In July 2008, he was on vacation in Winnipeg, Canada, when a young woman’s SUV went off the road and flipped several times, landing in a ditch beneath the highway.

The first responders were using the jaws of life, but that wasn’t enough. They needed The Boz, who ran from his car into the life-and-death scene. With his added muscle, they were able to extricate the woman.

Maybe that shoulder is back to game shape after all.

“I’ll find myself pulling up at the particular moment when something goes down, and it happens to be at that particular time someone needs to do something,” he said. “Everybody would do the same thing; I just happen to be in that position — not alone every time, but you still have to come together … to save those that are in need or in danger or hurting.”
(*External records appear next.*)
Lemma canConnect_duplicate_rejected_witness :
  canConnect "A" None "B" None [simpleEdge "A" "B"] = false.
Proof.
  apply (proj1 (canConnect_duplicate_rejected "A" None "B" None [simpleEdge "A" "B"])).
  exists (simpleEdge "A" "B"). split; [left|]. repeat split.
Defined.

(** C7. [canConnect] is [false] whenever the source node is the target
    node, for every pair of handles and every edge list. *)
Theorem canConnect_self_loop s sh th edges :
  canConnect s sh s th edges = false.
Proof. apply canConnect_false_iff. by left. Qed.

(** ** The cycle detector: depth-first traversal *)

(** A non-empty path starts with a step. *)
Lemma tc_head {A} (R : relation A) (u v : A) :
  tc R u v → ∃ w, R u w ∧ rtc R w v.
Proof.
  intros Ht. destruct Ht as [x y Hxy|x y z Hxy Hyz].
  - exists y. split; [done|reflexivity].
  - exists y. split; [done|]. by apply tc_rtc.
Qed.

Lemma tc_mono {A} (R1 R2 : relation A) x y :
  (∀ a b, R1 a b → R2 a b) → tc R1 x y → tc R2 x y.
Proof. intros Hsub. apply (tc_congruence (λ a, a)), Hsub. Qed.

Section Traversal.

Variable rt : Runtime.
Variable adj : Dictionary.
(** Every id the traversal can reach. *)
Variable universe : gset string.
Hypothesis arc_universe : ∀ u v, arc rt adj u v → v ∈ universe.

Lemma finished_rtc st u v :
  Inv rt adj st → finished st u → rtc (arc rt adj) u v → finished st v.
Proof.
  intros HI Hu Hr. induction Hr as [|x y z Hxy _ IH]; [done|].
  apply IH. by eapply inv_closed.
Qed.

Lemma tc_first_step (u v : string) :
  tc (arc rt adj) u v → ∃ w, arc rt adj u w ∧ rtc (arc rt adj) w v.
Proof. apply tc_head. Qed.

Lemma size_unvisited_mono (V V' : gset string) :
  V ⊆ V' → size (universe ∖ V') ≤ size (universe ∖ V).
Proof. intros HV. apply subseteq_size. set_solver. Qed.

Lemma size_unvisited_step (V : gset string) u fuel :
  u ∈ universe → u ∉ V → size (universe ∖ V) ≤ S fuel →
  size (universe ∖ ({[u]} ∪ V)) ≤ fuel.
Proof.
  intros HU HV Hsize.
  assert (size (universe ∖ ({[u]} ∪ V)) < size (universe ∖ V)); [|lia].
  apply subset_size. split; [set_solver|].
  intros Hsub. assert (u ∈ universe ∖ ({[u]} ∪ V)) by set_solver. set_solver.
Qed.

(** Marking a fresh node visited and pushing it on the stack. *)
Lemma Inv_enter st u :
  Inv rt adj st → u ∉ visited st →
  Inv rt adj {| visited := {[u]} ∪ visited st;
                recursionStack := {[u]} ∪ recursionStack st |}.
Proof.
  intros [Hs Hc Ha] Hu.
  assert (Hfin : ∀ w, finished {| visited := {[u]} ∪ visited st;
                                  recursionStack := {[u]} ∪ recursionStack st |} w
                      ↔ finished st w).
  { intros w. unfold finished; simpl. set_solver. }
  constructor; simpl.
  - set_solver.
  - intros x y Hx Hxy. apply Hfin. apply Hfin in Hx. eauto.
  - intros x Hx. apply Hfin in Hx. eauto.
Qed.
Lemma loop_body_fields st tc :
  exists st' f1,
    loop_body query_handler st tc = Ok st' /\
    (0 <= f1 <= 1)%Q /\
    f1_total st' = Float.add (f1_total st) f1 /\
    error_stats st' = incr (case_category query_handler tc) (error_stats st) /\
    relation_stats st'
    = alter (fun s => {| rs_p := rs_p s; rs_r := rs_r s;
                         rs_f1 := Float.add (rs_f1 s) f1;
                         rs_count := S (rs_count s) |})
            (get_relation_type (question tc)) (relation_stats st).
Proof.
  unfold loop_body.
  destruct (answer_f1_returns
              (Py.join (u ", ") (system_answer query_handler (question tc)))
              (golden_answer tc)) as (f1 & -> & Hf).
  eexists _, f1. split; [reflexivity | ]. split; [exact Hf | ].
  by repeat split.
Qed.

Lemma incr_lookup (k c : str) (d : gmap str nat) :
  incr k d !! c
  = if decide (k = c) then Some (S (default 0%nat (d !! c))) else d !! c.
Proof.
  unfold incr. rewrite lookup_insert. by destruct (decide (k = c)) as [-> | ].
Qed.

(** [error_stats] counts the cases of each category; a category gets its
    key with its first case. *)
Lemma error_stats_counts_from (corpus : list TestCase) st :
  exists st',
    for_each (loop_body query_handler) st corpus = Ok st' /\
    forall c,
      default 0%nat (error_stats st' !! c)
      = (default 0%nat (error_stats st !! c)
         + count (in_category query_handler c) corpus)%nat /\
      (error_stats st' !! c = None <->
       error_stats st !! c = None /\
       count (in_category query_handler c) corpus = 0%nat).
Proof.
  revert st. induction corpus as [ | tc l IH]; intros st.
  - exists st. split; [done | ]. intros c. unfold count. simpl.
    split; [lia | tauto].
  - destruct (loop_body_fields st tc) as (st1 & f1 & E1 & _ & _ & He & _).
    destruct (IH st1) as (st' & E' & H).
    exists st'. simpl. rewrite E1. split; [exact E' | ]. intros c.
    destruct (H c) as [Hn Hk]. rewrite Hn, Hk, He, incr_lookup, count_cons.
    assert (Hin : in_category query_handler c tc
                  = bool_decide (case_category query_handler tc = c)) by done.
    rewrite Hin.
    destruct (decide (case_category query_handler tc = c)) as [Ec | Hne].
    + rewrite bool_decide_true by done. simpl. split; [lia | ].
      split; [by intros [? _] | intros [_ ?]; lia].
    + rewrite bool_decide_false by done. simpl. done.
Qed.

Lemma count_impl (f g : TestCase -> bool) l :
  (forall tc, f tc = true -> g tc = true) -> (count f l <= count g l)%nat.
Proof.
  intros H. induction l as [ | tc l IH]; [done | ]. rewrite !count_cons.
  specialize (H tc).
  destruct (f tc), (g tc); simpl; first [lia | by specialize (H eq_refl)].
Qed.

Lemma count_disjoint (f g : TestCase -> bool) l :
  (forall tc, f tc = true -> g tc = false) ->
  (count f l + count g l <= length l)%nat.
Proof.
  intros H. induction l as [ | tc l IH]; [done | ]. rewrite !count_cons.
  specialize (H tc).
  destruct (f tc), (g tc); simpl; first [lia | by specialize (H eq_refl)].
Qed.

Lemma classify_error_correct q (g s : list str) m :
  classify_error q g s m = u "correct" ->
  m = true /\ s ≠ [] /\ list_to_set s =@{gset str} list_to_set g.
Proof.
  unfold classify_error. destruct m; simpl; [ | by vm_compute].
  destruct s as [ | a s]; [by vm_compute | ].
  destruct (decide _) as [E | _]; [done | by vm_compute].
Qed.

Lemma classify_error_kg_missing q (g s : list str) m :
  classify_error q g s m = u "kg_missing" -> m = true /\ s = [].
Proof.
  unfold classify_error. destruct m; simpl; [ | by vm_compute].
  destruct s as [ | a s]; [done | ].
  destruct (decide _) as [E | _]; by vm_compute.
Qed.

Lemma baseline_wrong_gold tc : case_baseline_wrong tc = true -> golden_answer tc ≠ [].
Proof.
  unfold case_baseline_wrong. intros H E. rewrite E, llm_correct_no_gold in H.
  done.
Qed.

(** A corrected case is a hit. *)
Lemma case_corrected_hit tc :
  case_corrected query_handler tc = true -> case_hit query_handler tc = true.
Proof.
  unfold case_corrected, case_hit. intros [Hw Hc]%andb_true_iff.
  apply baseline_wrong_gold in Hw. rewrite covers_spec in Hc.
  destruct (golden_answer tc) as [ | g l] eqn:Eg; [done | ].
  assert (Hg : g ∈ system_answer query_handler (question tc))
    by (apply Hc; by left).
  apply hit_spec. split; [by intros E; rewrite E in Hg; apply elem_of_nil in Hg | ].
  exists g. split; [done | by left].
Qed.
(** * react-scroll-snap-momentum: gesture classifier, adaptive throttle
      and section navigation

    A shallow embedding of the three hooks of the library:

    - [useTouchpadDetection]  (momentum / inertia classifier),
    - [useScrollThrottle]     (two-tier rate limiter),
    - [useScrollContainer]    (vertical section navigation with its wheel
      and touch handlers, safety timeout and stuck-state watchdog).

    Modelling conventions.
    - JavaScript numbers are modelled by [Z]: wheel deltas, touch
      coordinates and [Date.now()] milliseconds are taken to be integers.
    - Every [useRef] cell becomes a field of an explicit state record that
      the handlers take and return.
    - [Date.now()] is an argument [now] of each handler; the several reads
      of the clock inside one synchronous handler see the same instant.
    - React state [currentSection] is a field of the same record: a
      [setCurrentSection] is visible to the next event that is handled.
    - Calls to host capabilities ([scrollIntoView], [updateURL]) are
      appended to a log kept in the state. *)

From Stdlib Require Import ZArith Bool List Lia QArith.
From stdpp Require Import base option list gmap.
Import ListNotations.

Local Open Scope Z_scope.

(* ================================================================== *)
(** ** useTouchpadDetection *)
(* ================================================================== *)

Module TouchpadDetection.

(** [UseTouchpadDetectionProps] (the [debug] switch only logs). *)
Record Props := {
  minTimeGap : Z;
  minDelta : Z
}.

(** Default parameter values of the hook. *)
Definition defaults : Props := {| minTimeGap := 1500; minDelta := 4 |}.

(** The three tracking refs [lastDeltaRef], [lastDirectionRef],
    [lastEventTimeRef]. *)
Record Refs := {
  lastDeltaRef : Z;
  lastDirectionRef : Z;
  lastEventTimeRef : Z
}.

(** [useRef(0)] three times. *)
Definition initial : Refs :=
  {| lastDeltaRef := 0; lastDirectionRef := 0; lastEventTimeRef := 0 |}.

(** [detectInertia(e)]: [deltaY] is [e.deltaY], [now] is [Date.now()].
    Returns [isMomentumScroll] and the refs after the call. *)
Definition detectInertia (p : Props) (deltaY now : Z) (r : Refs)
  : bool * Refs :=
  let currentDelta := Z.abs deltaY in
  let currentDirection := Z.sgn deltaY in
  let timeSinceLastEvent := now - lastEventTimeRef r in
  let isTimeTooQuick := timeSinceLastEvent <? minTimeGap p in
  let isSameDirection :=
    negb (lastDirectionRef r =? 0)
    && (currentDirection =? lastDirectionRef r) in
  let isDeltaNotIncreasing := currentDelta <=? lastDeltaRef r in
  let isMomentumScroll :=
    isTimeTooQuick && isSameDirection && isDeltaNotIncreasing in
  (isMomentumScroll,
   {| lastDeltaRef := currentDelta;
      lastDirectionRef := currentDirection;
      lastEventTimeRef := now |}).

(** [isValidDelta(deltaY)]. *)
Definition isValidDelta (p : Props) (deltaY : Z) : bool :=
  let currentDelta := Z.abs deltaY in
  currentDelta >=? minDelta p.

(** One classifier instance fed a stream of wheel samples
    [(deltaY, now)], oldest first: the labels in order and the refs
    after the last call. *)
Fixpoint feed (p : Props) (samples : list (Z * Z)) (r : Refs)
  : list bool * Refs :=
  match samples with
  | [] => ([], r)
  | (deltaY, now) :: rest =>
      let '(label, r1) := detectInertia p deltaY now r in
      let '(labels, r2) := feed p rest r1 in
      (label :: labels, r2)
  end.

(** The refs that a sample leaves behind. *)
Definition refs_of_sample (s : Z * Z) : Refs :=
  {| lastDeltaRef := Z.abs (fst s);
     lastDirectionRef := Z.sgn (fst s);
     lastEventTimeRef := snd s |}.

End TouchpadDetection.

(* ================================================================== *)
(** ** useScrollThrottle *)
(* ================================================================== *)

Module ScrollThrottle.

(** [UseScrollThrottleProps]. *)
Record Props := {
  normalThrottle : Z;
  momentumThrottle : Z
}.

Definition defaults : Props :=
  {| normalThrottle := 400; momentumThrottle := 1800 |}.

(** [lastThrottleTimeRef]. *)
Record Refs := { lastThrottleTimeRef : Z }.

Definition initial : Refs := {| lastThrottleTimeRef := 0 |}.

Inductive ThrottleType := momentum | normal.

(** [ThrottleStatus]. *)
Record ThrottleStatus := {
  status_isThrottled : bool;
  remainingTime : Z;
  effectiveThrottle : Z;
  timeSinceLastThrottle : Z;
  throttleType : ThrottleType
}.

(** [isThrottled(isMomentumScroll)] at clock reading [now]. *)
Definition isThrottled (p : Props) (isMomentumScroll : bool) (now : Z)
    (r : Refs) : bool :=
  let effectiveThrottle :=
    if isMomentumScroll then momentumThrottle p else normalThrottle p in
  let timeSinceLastThrottle := now - lastThrottleTimeRef r in
  let throttled := timeSinceLastThrottle <? effectiveThrottle in
  throttled.

(** [updateThrottle()]. *)
Definition updateThrottle (now : Z) (r : Refs) : Refs :=
  {| lastThrottleTimeRef := now |}.

(** [getThrottleStatus(isMomentumScroll)]. *)
Definition getThrottleStatus (p : Props) (isMomentumScroll : bool)
    (now : Z) (r : Refs) : ThrottleStatus :=
  let effectiveThrottle :=
    if isMomentumScroll then momentumThrottle p else normalThrottle p in
  let timeSinceLastThrottle := now - lastThrottleTimeRef r in
  let remainingTime := Z.max 0 (effectiveThrottle - timeSinceLastThrottle) in
  {| status_isThrottled := remainingTime >? 0;
     remainingTime := remainingTime;
     effectiveThrottle := effectiveThrottle;
     timeSinceLastThrottle := timeSinceLastThrottle;
     throttleType := if isMomentumScroll then momentum else normal |}.

(** [reset()]. *)
Definition reset (r : Refs) : Refs := {| lastThrottleTimeRef := 0 |}.

End ScrollThrottle.

(* ================================================================== *)
(** ** useScrollContainer (vertical sections) *)
(* ================================================================== *)

Module ScrollContainer.

(** An opaque DOM element handle. *)
Definition Element := nat.

Inductive Behavior := smooth | instant.

(** What the hook asks of its host.  [e.preventDefault()] acts on the
    event object only and is not recorded. *)
Inductive Effect :=
| ScrollIntoView (target : Element) (behavior : Behavior)
| UpdateURL (sectionIndex : Z).

(** [UseScrollContainerProps] together with the parameters that the hook
    passes to [useTouchpadDetection] and [useScrollThrottle]. *)
Record Config := {
  totalSections : Z;
  detection : TouchpadDetection.Props;
  throttle : ScrollThrottle.Props
}.

(** The parameters written in [useScrollContainer]. *)
Definition useScrollContainer (total : Z) : Config :=
  {| totalSections := total;
     detection := {| TouchpadDetection.minTimeGap := 1500;
                     TouchpadDetection.minDelta := 4 |};
     throttle := {| ScrollThrottle.normalThrottle := 600;
                    ScrollThrottle.momentumThrottle := 1200 |} |}.

Definition MIN_TOUCH_DISTANCE : Z := 50.
Definition MAX_TOUCH_TIME : Z := 800.
Definition SAFETY_TIMEOUT : Z := 2000.
Definition STUCK_THRESHOLD : Z := 5000.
Bosworth embodies his belief of acting positively. But he said he doesn’t consider himself a hero for helping strangers in need. Rather, he is simply a servant.

Family affairs

Acting now takes up a lot of his time, as do speaking engagements and other ventures. And Bosworth’s exacting focus — the one that allowed him to become the college athlete we are familiar with — also centers on his family life.

His 16-year-old son Max plays basketball at Austin Westlake High School. Max recently gained prominent TV time courtesy of an October 2014 ESPN 30 for 30 documentary film, Brian and The Boz. Much of it features Max alongside his father inside a memorabilia-filled storage locker that once belonged to Bosworth’s father, Foster, now deceased.

“My primary focus is to make sure that [my son] gets through high school with all the tools he needs to be a successful man,” Bosworth said. “And my focus is to maintain a good, strong relationship with my wife and have a strong faith and belief in my savior, Jesus. And the things that happen from that are a blessing.”

His 19-year-old daughter Hayley is now in college at the University of Oklahoma. She majors in International Studies and African Studies and spikes balls of a different sort on the Sooner volleyball team.

Bosworth also has two linebacker nephews. Kyle recorded 48 tackles and one interception while playing for the Jacksonville Jaguars and the Dallas Cowboys. He is currently a free agent. His twin brother, Korey, was signed as an undrafted free agent but never recorded any NFL game statistics.


Print headline: Mr. Bosworth, After the fame and fortune, The Boz became an actor and a servant to the Lord.